Il personale e toccante ricordo del giornalista e scrittore palermitano
MILANO – Un piccolo trauma vissuto a livello professionale ed umano. La testimonianza di Giuseppe Di Piazza, siciliano e palermitano, autore de "I quattro canti di Palermo", raccolta in un’intervista in cui il giornalista e scrittore racconta come ha vissuto, a distanza, gli istanti immediatamente seguenti l’attentato in cui perse la vita Paolo Borsellino e il ricordo dell’ultimo incontro con il giudice.
“In quegli anni lavoravo a Il Messaggero ed ero vice-capocronista.
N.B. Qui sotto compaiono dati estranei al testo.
(** X9: On an odd number of rows the loss raises: the last row has no
    partner and its target is out of range. *)
Theorem nt_xent_odd_rows (x : matrix) (t : R) :
  Nat.odd (length x) = true -> nt_xent x t = Err IndexError.
Proof.
  intros O. unfold nt_xent, cross_entropy.
  assert (Hn : (1 <= length x)%nat) by (destruct x; [discriminate O | simpl; lia]).
  destruct (square_x_scale_masked x t) as [L Hrows].
  destruct (nth_error_lt (x_scale_masked x t) (length x - 1)) as [row Hrow];
    [lia|].
  rewrite (nll_rows_out_of_range _ _ (length x - 1) row (Z.of_nat (length x))
             Hrow (targets_odd_last _ O)).
  - reflexivity.
  - rewrite (Hrows row) by (eapply nth_error_In; eassumption). lia.
Qed.

Lemma nt_xent_odd_rows_witness :
  nt_xent [[1; 0]; [0; 1]; [1; 1]] 0.5 = Err IndexError.
Proof. apply nt_xent_odd_rows. reflexivity. Defined.

Lemma softmax_prob_bounds row k p :
  nth_error (softmax row) k = Some p -> 0 < p <= 1.
Proof.
  rewrite nth_error_softmax.
  destruct (nth_error row k) as [v|] eqn:E; [|discriminate].
  cbn [option_map]. intros H. injection H as <-.
  assert (P := exp_pos v). assert (G := sum_exp_ge row k v E).
  split.
  - apply Rdiv_lt_0_compat; lra.
  - apply Rmult_le_reg_r with (sum (map exp row)); [lra|].
    unfold Rdiv. rewrite Rmult_assoc, Rinv_l by lra. lra.
Qed.

Lemma ln_nonpos p : 0 < p <= 1 -> ln p <= 0.
Proof.
  intros [H0 [H1| ->]].
  - rewrite <- ln_1. left. now apply ln_increasing.
  - rewrite ln_1. lra.
Qed.

Lemma nll_nonneg row target l : nll row target = Ok l -> 0 <= l.
Proof.
  unfold nll.
  destruct ((0 <=? target)%Z && (target <? Z.of_nat (length row))%Z);
    [|discriminate].
  destruct (nth_error (softmax row) (Z.to_nat target)) as [p|] eqn:E;
    [|discriminate].
  intros H. injection H as <-.
  assert (B := ln_nonpos p (softmax_prob_bounds _ _ _ E)). lra.
Qed.

Lemma nll_rows_nonneg logits tgts ls :
  nll_rows logits tgts = Ok ls -> 0 <= sum ls.
Proof.
  revert tgts ls; induction logits as [|row logits IH]; intros tgts ls H.
  - injection H as <-. unfold sum; simpl; lra.
  - destruct tgts as [|target tgts];
      [injection H as <-; unfold sum; simpl; lra|].
    cbn [nll_rows] in H.
    destruct (nll row target) as [l|] eqn:E; [|discriminate H].
    cbn [bind] in H.
    destruct (nll_rows logits tgts) as [ls'|] eqn:E'; [|discriminate H].
    cbn [bind] in H. injection H as <-.
    assert (A := nll_nonneg _ _ _ E). assert (B := IH _ _ E').
    unfold sum in *. simpl. lra.
Qed.

(** X10: on 2N rows, N >= 1, and for a temperature t >= 1e-4 the loss is
    defined and it is not negative. *)
Theorem nt_xent_nonneg (x : matrix) (t : R) (N : nat) :
  (1 <= N)%nat -> length x = (2 * N)%nat -> 1e-4 <= t ->
  exists loss, nt_xent x t = Ok loss /\ 0 <= loss.
Proof.
  intros HN Hlen _. destruct (nt_xent_defined x t N Hlen) as [loss H].
  exists loss. split; [exact H|].
  unfold nt_xent, cross_entropy in H.
  destruct (nll_rows (x_scale_masked x t) (targets (length x))) as [ls|] eqn:E;
    [|discriminate H].
  cbn [bind] in H. injection H as <-.
  destruct (square_x_scale_masked x t) as [L _]. rewrite L, Hlen.
  assert (S := nll_rows_nonneg _ _ _ E).
  assert (I : 0 < INR (2 * N)) by (apply lt_0_INR; lia).
  apply Rmult_le_pos; [exact S | left; now apply Rinv_0_lt_compat].
Qed.

Lemma nt_xent_nonneg_witness :
  exists loss,
    nt_xent [[1; 0]; [0; 1]; [1; 1]; [1; -1]] 0.5 = Ok loss /\ 0 <= loss.
Proof.
  apply (nt_xent_nonneg [[1; 0]; [0; 1]; [1; 1]; [1; -1]] 0.5 2);
    [lia | reflexivity | lra].
Defined.

(** *** A batch of one pair *)

Lemma ln_one_plus_lt y : 0 < y -> ln (1 + y) < y.
Proof.
  intros Hy. rewrite <- (ln_exp y) at 2.
  apply ln_increasing; [lra | apply exp_ineq1; lra].
Qed.

Lemma neg_ln_ratio ea eb :
  0 < ea -> 1 <= eb -> 0 <= - ln (eb / (ea + eb)) < ea.
Proof.
  intros Ha Hb.
  assert (Hy : 0 < ea / eb) by (apply Rdiv_lt_0_compat; lra).
  assert (E : eb / (ea + eb) = / (1 + ea / eb)) by (field; lra).
  rewrite E, ln_Rinv by lra. rewrite Ropp_involutive.
  assert (L := ln_one_plus_lt _ Hy).
  assert (Q : ea / eb <= ea).
  { apply Rmult_le_reg_r with eb; [lra|].
    unfold Rdiv. rewrite Rmult_assoc, Rinv_l by lra. nra. }
  split; [|lra].
  rewrite <- ln_1. left. apply ln_increasing; lra.
Qed.

Lemma exp_small a : a <= 10000 - 1e5 -> exp a < 1e-4.
Proof.
  intros H. apply Rle_lt_trans with (exp (10000 - 1e5));
    [now apply exp_le | apply exp_minus_90000].
Qed.

Lemma exp_ge_1 b : 0 <= b -> 1 <= exp b.
Proof. intros H. rewrite <- exp_0. now apply exp_le. Qed.

(** X11: With a single pair each row has its partner and its own masked entry
    only: for t >= 1e-4 the loss is defined and lies in [0, 1e-4),
    whatever the two representations are. *)
Theorem nt_xent_single_pair (x : matrix) (t : R) :
  length x = 2%nat -> 1e-4 <= t ->
  exists loss, nt_xent x t = Ok loss /\ 0 <= loss < 1e-4.
Proof.
  intros Hlen Ht.
  destruct x as [|r0 [|r1 [|r2 x]]]; try discriminate Hlen.
  set (x := [r0; r1]) in *.
  assert (T0 : 0 < t) by lra.
  assert (I : 1 / t <= 10000) by now apply inv_le_10000.
  (* the four entries of the masked matrix *)
  assert (S00 := entry_x_scale x t 0 0 r0 r0 eq_refl eq_refl).
  assert (S01 := entry_x_scale x t 0 1 r0 r1 eq_refl eq_refl).
  assert (S10 := entry_x_scale x t 1 0 r1 r0 eq_refl eq_refl).
  assert (S11 := entry_x_scale x t 1 1 r1 r1 eq_refl eq_refl).
  assert (M00 := entry_x_scale_masked x t 0 0 _ S00).
  assert (M01 := entry_x_scale_masked x t 0 1 _ S01).
  assert (M10 := entry_x_scale_masked x t 1 0 _ S10).
  assert (M11 := entry_x_scale_masked x t 1 1 _ S11).
  cbn [Nat.eqb] in M00, M01, M10, M11.
  set (s00 := Rmax (dot (normalize_row r0) (normalize_row r0)) 1e-7) in *.
  set (s01 := Rmax (dot (normalize_row r0) (normalize_row r1)) 1e-7) in *.
  set (s10 := Rmax (dot (normalize_row r1) (normalize_row r0)) 1e-7) in *.
  set (s11 := Rmax (dot (normalize_row r1) (normalize_row r1)) 1e-7) in *.
  assert (B00 : s00 / t - 1 * 1e5 <= 10000 - 1e5).
  { assert (s00 / t <= 1 / t); [|lra]. apply div_le_inv; [exact T0|].
    apply Rmax_lub; [apply self_similarity_le_1 | lra]. }
  assert (B11 : s11 / t - 1 * 1e5 <= 10000 - 1e5).
  { assert (s11 / t <= 1 / t); [|lra]. apply div_le_inv; [exact T0|].
    apply Rmax_lub; [apply self_similarity_le_1 | lra]. }
  assert (B01 : 0 <= s01 / t - 0 * 1e5).
  { assert (1e-7 <= s01) by apply Rmax_r.
    assert (0 < s01 / t) by (apply Rdiv_lt_0_compat; lra). lra. }
  assert (B10 : 0 <= s10 / t - 0 * 1e5).
  { assert (1e-7 <= s10) by apply Rmax_r.
    assert (0 < s10 / t) by (apply Rdiv_lt_0_compat; lra). lra. }
  (* the matrix itself *)
  destruct (square_x_scale_masked x t) as [L Hrows].
  destruct (x_scale_masked x t) as [|row0 [|row1 [|row2 m]]] eqn:EM;
    try discriminate L.
  assert (L0 : length row0 = 2%nat) by (apply Hrows; simpl; auto).
  assert (L1 : length row1 = 2%nat) by (apply Hrows; simpl; auto).
  destruct row0 as [|m00 [|m01 [|? ?]]]; try discriminate L0.
  destruct row1 as [|m10 [|m11 [|? ?]]]; try discriminate L1.
  cbn [entry nth_error] in M00, M01, M10, M11.
  injection M00 as ->. injection M01 as ->.
  injection M10 as ->. injection M11 as ->.
  set (a0 := s00 / t - 1 * 1e5) in *. set (b0 := s01 / t - 0 * 1e5) in *.
  set (b1 := s10 / t - 0 * 1e5) in *. set (a1 := s11 / t - 1 * 1e5) in *.
  (* the two row losses *)
  destruct (neg_ln_ratio (exp a0) (exp b0) (exp_pos a0) (exp_ge_1 b0 B01))
    as [P0 Q0].
  destruct (neg_ln_ratio (exp a1) (exp b1) (exp_pos a1) (exp_ge_1 b1 B10))
    as [P1 Q1].
  assert (E0 := exp_small a0 B00). assert (E1 := exp_small a1 B11).
  unfold nt_xent, cross_entropy. rewrite EM.
  change (targets (length x)) with [1%Z; 0%Z].
  cbn [nll_rows nll length Z.of_nat Pos.of_succ_nat Pos.succ Z.leb Z.ltb
       Z.compare Pos.compare Pos.compare_cont andb Z.to_nat Pos.to_nat
       Pos.iter_op Nat.add softmax map nth_error bind].
  eexists. split; [reflexivity|].
  unfold sum. cbn [fold_right map INR].
  replace (exp a0 + (exp b0 + 0)) with (exp a0 + exp b0) by ring.
  replace (exp b1 + (exp a1 + 0)) with (exp a1 + exp b1) by ring.
  lra.
Qed.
Seguivo sempre i fatti siciliani e quando c’erano grossi avvenimenti mi chiedevano sempre di dare una mano. La domenica in cui uccisero Borsellino ero di turno e leggevo la cronaca di Roma. Nel pomeriggio arrivò la notizia di quella esplosione. Non si capì più nulla. Prima ancora che si muovesse il corrispondente da Palermo chiesi a mia sorella che era a casa sua, non lontano dal luogo in cui ci fu l’esplosione e da dove sentì distintamente il botto, di andare a vedere. Per lei fu un trauma, arrivò molto presto e giunse negli attimi dei primi soccorsi. Mi descrisse un po’ le scene e poi le chiesi di tornare a casa, provata dallo shock a cui l’avevo costretta. Per me poi iniziò una serata intensa di lavoro in cui il direttore, che era allora Mario Pendinelli, mi chiese di scrivere il pezzone del rapporto tra Borsellino e Falcone, che iniziava con l’aneddoto in cui all’Asinara andarono a scrivere le ordinanze del Maxiprocesso. Cominciai da questo come segno del destino che legava in tutto, fin da quando erano ragazzini a Palermo. Scrissi questo pezzo che per me fu molto sofferto.
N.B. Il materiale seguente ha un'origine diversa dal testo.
(** * linked_lists: a singly linked list of Ruby values (ext/linked_lists/linked_lists.c)

    The C extension keeps a chain of malloc'ed nodes behind a Ruby typed-data
    object.  The embedding below keeps the C view: a heap of malloc blocks
    addressed by machine words, a table of the Ruby objects that wrap a list
    struct, and the log of the calls made to [rb_gc_mark].  Every C function is
    a computation in a small state-and-error monad over that memory; the three
    [while] loops take fuel. *)

From stdpp Require Import gmap strings list fin_maps pretty.
From Stdlib Require Import ZArith.

Local Open Scope Z_scope.

(** ** Machine words *)

(** [VALUE] (Ruby's [uintptr_t] handle) and C pointers are machine words.  The
    code never does arithmetic on them: it stores, copies and compares them. *)
Abbreviation VALUE := Z (only parsing).
Abbreviation ptr := Z (only parsing).

Definition NULL : ptr := 0.

(** [long] on an LP64 platform: [i++] in [rb_linked_list_inspect] is the only
    arithmetic of the file; it is written with its two's complement wrap. *)
Definition LONG_MAX : Z := 2 ^ 63 - 1.

Definition wrap_long (z : Z) : Z := (z + 2 ^ 63) mod 2 ^ 64 - 2 ^ 63.

(** A struct field: [None] while indeterminate (after [malloc], before the
    first store), [Some w] once a word was stored. *)
Abbreviation cell := (option Z) (only parsing).

(** ** The two structs *)

Record linkedListNodeType : Type := mkNode {
  next : cell;
  value : cell
}.

Record linkedListType : Type := mkList {
  head : cell
}.

(** What a live malloc block holds. *)
Inductive block : Type :=
| ListBlock (l : linkedListType)
| NodeBlock (n : linkedListNodeType).

(** The argument of [malloc]: [sizeof(linkedListType)] or
    [sizeof(linkedListNodeType)]. *)
Inductive ctype : Type := TList | TNode.

Definition indeterminate (t : ctype) : block :=
  match t with
  | TList => ListBlock (mkList None)
  | TNode => NodeBlock (mkNode None None)
  end.

(** ** Memory *)

Record mem : Type := Mem {
  heap : gmap Z block;        (* live malloc blocks, by address *)
  objs : gmap Z (Z * Z);      (* typed-data objects: object |-> (class, data pointer) *)
  gc_marks : list Z           (* arguments of the rb_gc_mark calls, oldest first *)
}.

Definition set_heap (h : gmap Z block) (m : mem) : mem :=
  Mem h (objs m) (gc_marks m).

Definition set_objs (o : gmap Z (Z * Z)) (m : mem) : mem :=
  Mem (heap m) o (gc_marks m).

Definition set_gc_marks (l : list Z) (m : mem) : mem :=
  Mem (heap m) (objs m) l.

Definition empty_mem : mem := Mem ∅ ∅ [].

(** ** Outcomes and the monad *)

Inductive outcome (A : Type) : Type :=
| Ok (a : A) (m : mem)   (* normal return *)
| Fault                  (* undefined behaviour: NULL, dangling or ill-typed
                            access, read of an indeterminate field, bad free *)
| TypeError              (* raised by TypedData_Get_Struct *)
| OutOfFuel.             (* a loop did not finish within its fuel *)

Arguments Ok {A} a m.
Arguments Fault {A}.
Arguments TypeError {A}.
Arguments OutOfFuel {A}.

Definition M (A : Type) : Type := mem → outcome A.
Lemma runs_emit_bind {B} (c : Mpesa) (ev : event) (f : nat → M B)
    (Ψ : list event → result B → Prop) :
  (∀ t, runs c (f t) (λ ext r, Ψ (ev :: ext) r)) →
  runs c (emit ev ≫= f) Ψ.
Proof.
  intros Hf st Hst. unfold mbind, M_bind. rewrite emit_advance.
  destruct (Hf (ticks st) (advance st [ev]) Hst) as (ext & r & Hrun & HΨ).
  exists (ev :: ext), r. by rewrite Hrun, advance_app.
Qed.

(** One step of each of the three mutually recursive methods. *)
Lemma default_headers_S w depth auth_key :
  default_headers w (S depth) auth_key =
  (auth_key ← (if truthy_str auth_key then mret (default "" auth_key)
               else generate_encrypted_key w depth true);
   origin ← origin_address;
   mret (headers_dict auth_key origin)).
Proof. reflexivity. Qed.

Lemma generate_encrypted_key_S w depth session :
  generate_encrypted_key w (S depth) session =
  try_except
    (keys ← get_self auth_keys;
     keys ← from_option mret (raise AttributeError) keys;
     pub_key ← subscript keys "public_key";
     raw_key ← subscript keys "api_key";
     raw_key ← (if session then get_session_id w depth else mret raw_key);
     rsa_encrypt w pub_key raw_key)
    (λ _, raise AuthenticationError).
Proof. reflexivity. Qed.
Lemma filter_length_strict {A} (f g : A -> bool) l y :
  (forall x, g x = true -> f x = true) ->
  In y l -> f y = true -> g y = false ->
  length (filter g l) < length (filter f l).
Proof.
  intros Hgf. induction l as [|x l IH]; simpl; [tauto|].
  intros [<-|Hy] Hf Hg.
  - rewrite Hf, Hg. simpl.
    pose proof (filter_length_mono f g l Hgf). lia.
  - specialize (IH Hy Hf Hg). destruct (g x) eqn:Eg.
    + rewrite (Hgf x Eg). simpl. lia.
    + destruct (f x); simpl; lia.
Qed.

(* ------------------------------------------------------------------ *)
(** ** The children map built by [transitive_closure] *)

Lemma build_children_step d ch nodes parent ch_list :
  children_inv d ch nodes ->
  let '(ch', nodes') :=
    fold_left (fun '(ch, nodes) c => (dd_set_add parent c ch, set_add c nodes))
      ch_list (ch, set_add parent nodes) in
  children_inv (d ++ [(parent, ch_list)]) ch' nodes'.
Proof.
  intros Hinv.
  assert (Hgen : forall pre post ch0 nodes0,
    ch_list = pre ++ post ->
    In parent nodes0 -> NoDup nodes0 ->
    (forall x, NoDup (dd_get ch0 x)) ->
    (forall p c, chrel ch0 p c <-> edge d p c \/ (p = parent /\ In c pre)) ->
    (forall p c, chrel ch0 p c -> In c nodes0 /\ In p nodes0) ->
    let '(ch', nodes') :=
      fold_left (fun '(ch, nodes) c => (dd_set_add parent c ch, set_add c nodes))
        post (ch0, nodes0) in
    children_inv (d ++ [(parent, ch_list)]) ch' nodes').
  { intros pre post. revert pre.
    induction post as [|c post IH]; intros pre ch0 nodes0 Hsplit Hpar Hnd Hchnd Hrel Hin;
      simpl.
    - rewrite app_nil_r in Hsplit. subst pre. constructor.
      + exact Hnd.
      + exact Hchnd.
      + intros p c. rewrite Hrel. unfold edge. split.
        * intros [[l [Hl Hc]]|[-> Hc]].
          -- exists l. split; [apply in_or_app; left; exact Hl| exact Hc].
          -- exists ch_list.
             split; [apply in_or_app; right; left; reflexivity | exact Hc].
        * intros [l [Hl Hc]]. apply in_app_or in Hl as [Hl|[Hl|[]]].
          -- left. exists l. auto.
          -- injection Hl as -> ->. right. auto.
      + exact Hin.
    - apply (IH (pre ++ [c])).
      + rewrite Hsplit, <- app_assoc. reflexivity.
      + apply set_add_In. right. exact Hpar.
      + apply set_add_NoDup. exact Hnd.
      + intros x. rewrite dd_get_set_add. destruct (String.eqb x parent);
          [apply set_add_NoDup|]; apply Hchnd.
      + intros p c'. unfold chrel. rewrite dd_get_set_add.
        destruct (String.eqb p parent) eqn:Ep.
        * apply String.eqb_eq in Ep. subst p. rewrite set_add_In.
          fold (chrel ch0 parent c'). rewrite Hrel, in_app_iff. simpl.
          intuition congruence.
        * fold (chrel ch0 p c'). rewrite Hrel, in_app_iff. simpl.
          apply String.eqb_neq in Ep. intuition congruence.
      + intros p c'. unfold chrel. rewrite dd_get_set_add.
        rewrite !set_add_In.
        destruct (String.eqb p parent) eqn:Ep.
        * apply String.eqb_eq in Ep. subst p. rewrite set_add_In.
          intros [->|H]; [tauto|]. apply Hin in H. tauto.
        * intros H. apply Hin in H. tauto. }
  apply (Hgen [] ch_list).
  - reflexivity.
  - apply set_add_In. left. reflexivity.
  - apply set_add_NoDup, (ci_nodes_nodup _ _ _ Hinv).
  - apply (ci_children_nodup _ _ _ Hinv).
  - intros p c. rewrite (ci_edge _ _ _ Hinv). simpl. tauto.
  - intros p c H. apply (ci_in_nodes _ _ _ Hinv) in H. rewrite !set_add_In. tauto.
Qed.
Ero a Roma e lontano da tutte queste cose ma vissi questi fatti come un piccolo trauma personale, che mi spinse a concentrarmi su queste tragedie sacrificando anche gli affetti più cari. Ero scosso e turbato per queste due morti che non me la sentivo di dedicare energie alle cose private, almeno in quei primi momenti.
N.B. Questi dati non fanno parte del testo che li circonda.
(** ** The order of the write path *)

(** C6: the write path is one linear sequence of calls: reset the writer,
    reset the reference and the class resolver, write the bitmap, write the
    language tag, take the cursor (2), skip the 4-byte placeholder, write the
    4-byte zero count, reserve the codec's fixed-size hint, run the codec's
    [write], take the cursor again and patch the placeholder at 2 with it,
    then extract with [dump] ([serialize]) or [dumpAndOwn]
    ([serializeVolatile]).  On a writer that is free, a call whose codec's
    [write] returns makes exactly these thirteen calls in this order and
    returns what the extraction gives of the patched buffer; when the
    codec's [write] throws, the call throws the same after the first ten;
    on a writer that is held, it throws after the first. *)
Theorem write_path_is_linear imports data s f :
  let codec := default (anySerializer f) s in
  let steps position extract :=
    [EWriterReset; EReferenceResolverReset; EClassResolverReset;
     EWriterUint8 (bitmap_of data); EWriterUint8 (Language_XLANG imports);
     EWriterGetCursor 2; EWriterSkip 4; EWriterUint32 0;
     EWriterReserve (fixedSize codec); ESerializerWrite data;
     EWriterGetCursor position; EWriterSetUint32Position 2 (Z.of_nat position);
     extract] in
  if w_locked (binaryWriter (world f))
  then
    serialize imports data s f
    = (Throw (Error permission_denied), logged (take 1 (steps 0%nat EWriterDump)) f) /\
    serializeVolatile imports data s f
    = (Throw (Error permission_denied), logged (take 1 (steps 0%nat EWriterDumpAndOwn)) f)
  else
    match write codec data (world_at_write imports data codec (world f)) with
    | (Normal _, w) =>
        let position := w_cursor (binaryWriter w) in
        serialize imports data s f
        = (Normal (Writer.dump (binaryWriter (patched w))),
           with_world (patched w) (logged (steps position EWriterDump) f)) /\
        emitted (serialize imports data s) f = steps position EWriterDump /\
        emitted (serializeVolatile imports data s) f = steps position EWriterDumpAndOwn /\
        (if w_locked (binaryWriter w)
         then fst (serializeVolatile imports data s f) = Throw OwnershipError
         else
           fst (serializeVolatile imports data s f) = Normal the_view /\
           get the_view (snd (serializeVolatile imports data s f))
           = Writer.dump (binaryWriter (patched w)) /\
           w_locked (binaryWriter (world (snd (serializeVolatile imports data s f)))) = true)
    | (Throw e, w) =>
        serialize imports data s f
        = (Throw e, with_world w (logged (take 10 (steps 0%nat EWriterDump)) f)) /\
        serializeVolatile imports data s f
        = (Throw e, with_world w (logged (take 10 (steps 0%nat EWriterDumpAndOwn)) f))
    end.
Proof.
  intros codec steps. subst steps.
  pose proof (serialize_emitted imports data s f) as Es.
  pose proof (serializeVolatile_emitted imports data s f) as Ev.
  cbv zeta in Es, Ev. fold codec in Es, Ev.
  unfold position_after_write in Es, Ev.
  destruct (w_locked (binaryWriter (world f))) eqn:L.
  - now rewrite serialize_locked, serializeVolatile_locked by exact L.
  - rewrite Es, Ev.
    rewrite serialize_unlocked, serializeVolatile_unlocked by exact L.
    cbv zeta. fold codec. unfold Writer.dumpAndOwn.
    destruct (write codec data _) as [[[]|e] w']; cbn [fst snd]; [|split; reflexivity].
    split; [reflexivity|]. split; [reflexivity|]. split; [reflexivity|].
    change (w_locked (binaryWriter (patched w'))) with (w_locked (binaryWriter w')).
    destruct (w_locked (binaryWriter w')); [reflexivity|].
    repeat split.
Qed.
Ricordo che pochi giorni prima che lo uccidessero incontrai Borsellino a Roma ad una conferenza con altri giornalisti. Di lui si diceva che poteva diventare il punto di riferimento nazionale contro la mafia. Lo incontrai lì. Era shockato dall’impatto che Roma provocava in quei giorni. Era passata qualche settimana dalla morte di Falcone e lui sembrava un uomo quasi intimorito, come se non capisse cosa stesse succedendo in quella Roma febbricitante di luglio. Lui veniva da Palermo, aveva visto Falcone morire e forse in quel momento tutti noi gli sembrammo veramente tutti un po’ strani”.